___ Given entries ___

Lemma caught_is_an_error (e : Exn) :
  exists status message,
    caught e = errorResponse status message /\ status <> 0 /\ message <> ""%string.
Proof.
  unfold caught.
  destruct e as [[[status message] |] | message]; cbn.
  - eexists. eexists. split; [reflexivity |]. split.
    + destruct (status =? 0) eqn:E; [discriminate | apply Z.eqb_neq, E].
    + destruct message as [m |]; cbn; [| discriminate].
      destruct (m =? "")%string eqn:E; cbn; [discriminate | apply String.eqb_neq, E].
  - eexists. eexists. split; [reflexivity |]. split; discriminate.
  - eexists. eexists. split; [reflexivity |]. split; discriminate.
Qed.

(** X6. Every response of [POST] has a status that the response constructor
    accepts, and is of one of two kinds: an error body with a non-empty
    message and a non-zero status, or status 200 with the result of the
    branch that the classification of the URL selects: the artist with the
    artist's top tracks, the album with its tracks, or a track payload. The
    artist and the album of a result are the provider's, unchanged, and every
    track list of a result (top tracks, album tracks, and the artist top
    tracks attached to a track payload) is in descending order of
    popularity. *)
Theorem post_response_follows_the_classification :
  forall (w : World) (fuel : nat) (url : option string) (log log' : list Request)
         (response : Response.t),
    POST w fuel url log = (log', Ok response) ->
    validStatus (Response.status response) = true
    /\ match Response.body response with
       | ErrorBody message =>
           message <> ""%string /\ Response.status response <> 0
       | ArtistResult artist topTracks =>
           Response.status response = 200
           /\ exists u artistId,
                url = Some u /\ classify u = IsArtist artistId
                /\ artists_endpoint w artistId = Success artist
                /\ Descending topTracks
       | AlbumResult album albumTracks =>
           Response.status response = 200
           /\ exists u albumId,
                url = Some u /\ classify u = IsAlbum albumId
                /\ albums_endpoint w albumId = Success album
                /\ Descending albumTracks
       | TrackResult payload =>
           Response.status response = 200
           /\ exists u trackId,
                url = Some u /\ classify u = IsTrack trackId
                /\ DetailsAvailable w trackId
                /\ Descending (TrackPayload.albumTracks payload)
                /\ forall artistTopTracks,
                     TrackPayload.artistTopTracks payload = Some artistTopTracks ->
                     Descending artistTopTracks
       end.
Proof.
  intros w fuel url log log' response H. apply POST_Ok in H.
  destruct H as [H | (e & _ & -> & Hvalid)].
  2: { split; [exact Hvalid |].
       destruct (caught_is_an_error e) as (status & message & -> & Hs & Hm).
       cbn. split; assumption. }
  unfold tryPOST in H. destruct (negb (truthy url)) eqn:Eurl.
  { apply ret_Ok in H. destruct H as [_ ->]. cbn.
    split; [reflexivity |]. split; discriminate. }
  destruct url as [u |]; [| discriminate Eurl].
  apply bind_Ok in H. destruct H as (accessToken & log1 & _ & H).
  destruct (classify u) as [artistId | albumId | trackId |] eqn:Eclass.
  - apply artistBranch_Ok in H. destruct H as (artist & topTracks & log2 & Ha & Ht & ->).
    cbn. split; [reflexivity |]. split; [reflexivity |]. exists u, artistId.
    split; [reflexivity |]. split; [exact Eclass |]. split; [exact Ha |].
    eapply getArtistTopTracks_Descending; exact Ht.
  - apply albumBranch_Ok in H. destruct H as (album & albumTracks & Ha & Ht & ->).
    cbn. split; [reflexivity |]. split; [reflexivity |]. exists u, albumId.
    split; [reflexivity |]. split; [exact Eclass |]. split; [exact Ha |].
    eapply getAlbumTracks_Descending; exact Ht.
  - apply trackBranch_Ok in H. destruct H as (track & log2 & Htrack & [H | H]).
    { destruct H as (_ & _ & ->). cbn. split; [reflexivity |]. split; discriminate. }
    destruct H as (album & artist & _ & _ & [H | H]).
    { destruct H as (_ & _ & ->). cbn. split; [reflexivity |]. split; discriminate. }
    destruct H as (_ & albumTracks & artistTopTracks & log3 & Ha & Htop & ->).
    cbn. split; [reflexivity |]. split; [reflexivity |]. exists u, trackId.
    split; [reflexivity |]. split; [exact Eclass |]. split.
    + eapply getTrackDetails_available; exact Htrack.
    + split; [eapply getAlbumTracks_Descending; exact Ha |].
      intros tops Htops.
      destruct (ProcessedAlbum.total_tracks album =? 1); [| discriminate Htops].
      injection Htops as <-. eapply getArtistTopTracks_Descending; exact Htop.
  - apply ret_Ok in H. destruct H as [_ ->]. cbn.
    split; [reflexivity |]. split; discriminate.
Qed.

(** An album lookup, and the lookup of the single, whose payload carries the
    artist's top tracks. *)
Lemma post_response_follows_the_classification_witness :
  (exists (album : SpotifyAlbumDetails.t) (albumTracks : list ProcessedTrack.t),
      albums_endpoint Demo.world "A3" = Success album /\ Descending albumTracks)
  /\ exists artistTopTracks : list ProcessedTrack.t,
       map ProcessedTrack.id artistTopTracks = ["t2"; "s1"; "t3"]
       /\ Descending artistTopTracks.
Proof.
  split.
  - assert (exists log' album albumTracks,
               POST Demo.world 0 (Some "https://open.spotify.com/album/A3") []
               = (log', Ok (jsonResponse (AlbumResult album albumTracks))))
      as (log' & album & albumTracks & Hrun)
      by (eexists; eexists; eexists; vm_compute; reflexivity).
    pose proof (post_response_follows_the_classification
                  Demo.world 0 _ [] log' _ Hrun) as [_ H].
    cbn in H. destruct H as (_ & u & albumId & Hu & Hclass & Halbum & Hsorted).
    injection Hu as <-. vm_compute in Hclass. injection Hclass as <-.
    exists album, albumTracks. split; assumption.
  - assert (exists log' payload tops,
               POST Demo.world 0 (Some "https://open.spotify.com/track/s1") []
               = (log', Ok (jsonResponse (TrackResult payload)))
               /\ TrackPayload.artistTopTracks payload = Some tops
               /\ map ProcessedTrack.id tops = ["t2"; "s1"; "t3"])
      as (log' & payload & tops & Hrun & Htops & Hids)
      by (eexists; eexists; eexists; vm_compute; repeat split; reflexivity).
    pose proof (post_response_follows_the_classification
                  Demo.world 0 _ [] log' _ Hrun) as [_ H].
    cbn in H. destruct H as (_ & u & trackId & _ & _ & _ & _ & Hsorted).
    exists tops. split; [exact Hids | exact (Hsorted tops Htops)].
Defined.

(** ** Failures *)

(** X7. Without a client id or a client secret, every request with a
    non-empty URL is answered with status 500, "Failed to fetch data", and
    nothing is sent to the provider. *)
Theorem missing_credentials_answer_500_without_requests :
  forall (w : World) (fuel : nat) (url : string) (log : list Request),
    url <> ""%string ->
    truthy (SPOTIFY_CLIENT_ID w) = false \/ truthy (SPOTIFY_CLIENT_SECRET w) = false ->
    POST w fuel (Some url) log = (log, Ok (errorResponse 500 "Failed to fetch data")).
Proof.
  intros w fuel url log Hurl Hmissing. unfold POST, tryPOST.
  assert (truthy (Some url) = true) as ->
    by (cbn; apply negb_true_iff, String.eqb_neq, Hurl).
  cbn [negb]. unfold bind, getAccessToken.
  assert (negb (truthy (SPOTIFY_CLIENT_ID w))
          || negb (truthy (SPOTIFY_CLIENT_SECRET w)) = true) as ->.
  { destruct Hmissing as [-> | ->]; [reflexivity | apply orb_true_r]. }
  reflexivity.
Qed.
(** In Python 2 [None] is smaller than every other value. *)
Definition option_ltb {A} `{PyOrder A} (x y : option A) : bool :=
  match x, y with
  | None, Some _ => true
  | Some a, Some b => py_ltb a b
  | _, None => false
  end.

#[export] Program Instance option_py_order {A} `{PyOrder A} : PyOrder (option A) :=
  {| py_ltb := option_ltb |}.
Next Obligation. intros A ? [x|]; simpl; auto using py_ltb_irrefl. Qed.
Next Obligation. intros A ? [x|] [y|] [z|]; simpl; try done; apply py_ltb_trans. Qed.
Next Obligation.
  intros A ? [x|] [y|]; simpl; try done. intros; f_equal; by apply py_ltb_total.
Qed.

(** Tuples compare lexicographically. *)
Definition pair_ltb {A B} `{PyOrder A, PyOrder B} (x y : A * B) : bool :=
  py_ltb x.1 y.1 || (negb (py_ltb y.1 x.1) && py_ltb x.2 y.2).

#[export] Program Instance pair_py_order {A B} `{PyOrder A, PyOrder B} :
  PyOrder (A * B) := {| py_ltb := pair_ltb |}.
Next Obligation.
  intros A B ? ? [a b]; unfold pair_ltb; simpl. by rewrite !py_ltb_irrefl.
Qed.
Next Obligation.
  intros A B ? ? [a b] [a' b'] [a'' b'']; unfold pair_ltb; simpl.
  rewrite !orb_true_iff, !andb_true_iff, !negb_true_iff.
  intros [?|[? ?]] [?|[? ?]]; [left; py_order..|right; split; py_order].
Qed.
Next Obligation.
  intros A B ? ? [a b] [a' b']; unfold pair_ltb; simpl.
  rewrite !orb_false_iff, !andb_false_iff, !negb_false_iff.
  intros [H1 H1'] [H2 H2'].
  pose proof (py_ltb_total _ _ H1 H2) as ->.
  destruct H1' as [H1'|H1']; [by rewrite py_ltb_irrefl in H1'|].
  destruct H2' as [H2'|H2']; [by rewrite py_ltb_irrefl in H2'|].
  f_equal. by apply py_ltb_total.
Qed.
(** ** The class ReplicatedValue of custom_server.py

    [class ReplicatedValue(ExponentialBackoff..., SimpleSynchronization...,
    BaseReplicatedValue)]: every [super()] call of the backoff mixin reaches
    the base class. *)
Module CustomServer.
Section custom_server.
Context {U V : Type} `{Countable U} `{PyOrder U} `{EqDecision V}.

#[export] Instance methods : Methods U V := {|
  self_send_accept := Backoff.send_accept Base.send_accept;
  self_advance_instance := Backoff.advance_instance Base.advance_instance;
  self_drive_to_resolution := Backoff.drive_to_resolution;
|}.

(** [Messenger.datagramReceived] on a decoded packet: the handler
    [receive_<type>] of the object. *)
Definition receive (rnd : Q) (from_uid : U) (m : wire U V) : M U V unit :=
  match m with
  | WSyncRequest k => Sync.receive_sync_request from_uid k
  | WCatchup k v => Sync.receive_catchup from_uid k v
  | WNack k pid promised => Backoff.receive_nack Base.receive_nack rnd from_uid k pid promised
  | WPrepare k pid => Base.receive_prepare from_uid k pid
  | WPromise k pid last_id last_v => Base.receive_promise from_uid k pid last_id last_v
  | WAccept k pid v => Backoff.receive_accept Base.receive_accept from_uid k pid v
  | WAccepted k pid v => Base.receive_accepted from_uid k pid v
  end.

Definition propose_update (v : V) : M U V unit :=
  Backoff.propose_update Base.propose_update v.

(** One firing of a LoopingCall, and that of [retransmit_task]. *)
Definition fire (r : retransmission U V) : M U V unit :=
  match r with
  | SendPrepare pid _ => Base.send_prepare pid
  | SendAccept pid v _ => Base.send_accept pid v
  | SendCurrentPrepare _ =>
      let! pid := py_get (fun s => Proposer.proposal_id (PaxosInstance.proposer (paxos s))) in
      Base.send_prepare (Some pid)
  end.
Definition retransmit : M U V unit :=
  let! s := py_get id in
  match retransmit_task s with
  | Some r => fire r
  | None => py_return tt
  end.

(** The delayed call [delayed_drive] fires: it is no longer active. *)
Definition delayed_drive_fires : M U V unit :=
  let! s := py_get id in
  match delayed_drive s with
  | Some d =>
      if active d then
        py_set (set_delayed_drive (Some (Backoff.cancel d))) ;;!
        Backoff.drive_to_resolution
      else py_return tt
  | None => py_return tt
  end.

(** A new process of the same server on its state file: [__init__]. *)
Definition restart (s : t U V) : t U V := Base.init (network_uid s) (peers s) (state_file s).

End custom_server.
End CustomServer.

___

Write out, word for word, the lines from the one containing "if active d then" through the end of the records, with no other lines.

      if active d then
        py_set (set_delayed_drive (Some (Backoff.cancel d))) ;;!
        Backoff.drive_to_resolution
      else py_return tt
  | None => py_return tt
  end.

(** A new process of the same server on its state file: [__init__]. *)
Definition restart (s : t U V) : t U V := Base.init (network_uid s) (peers s) (state_file s).

End custom_server.
End CustomServer.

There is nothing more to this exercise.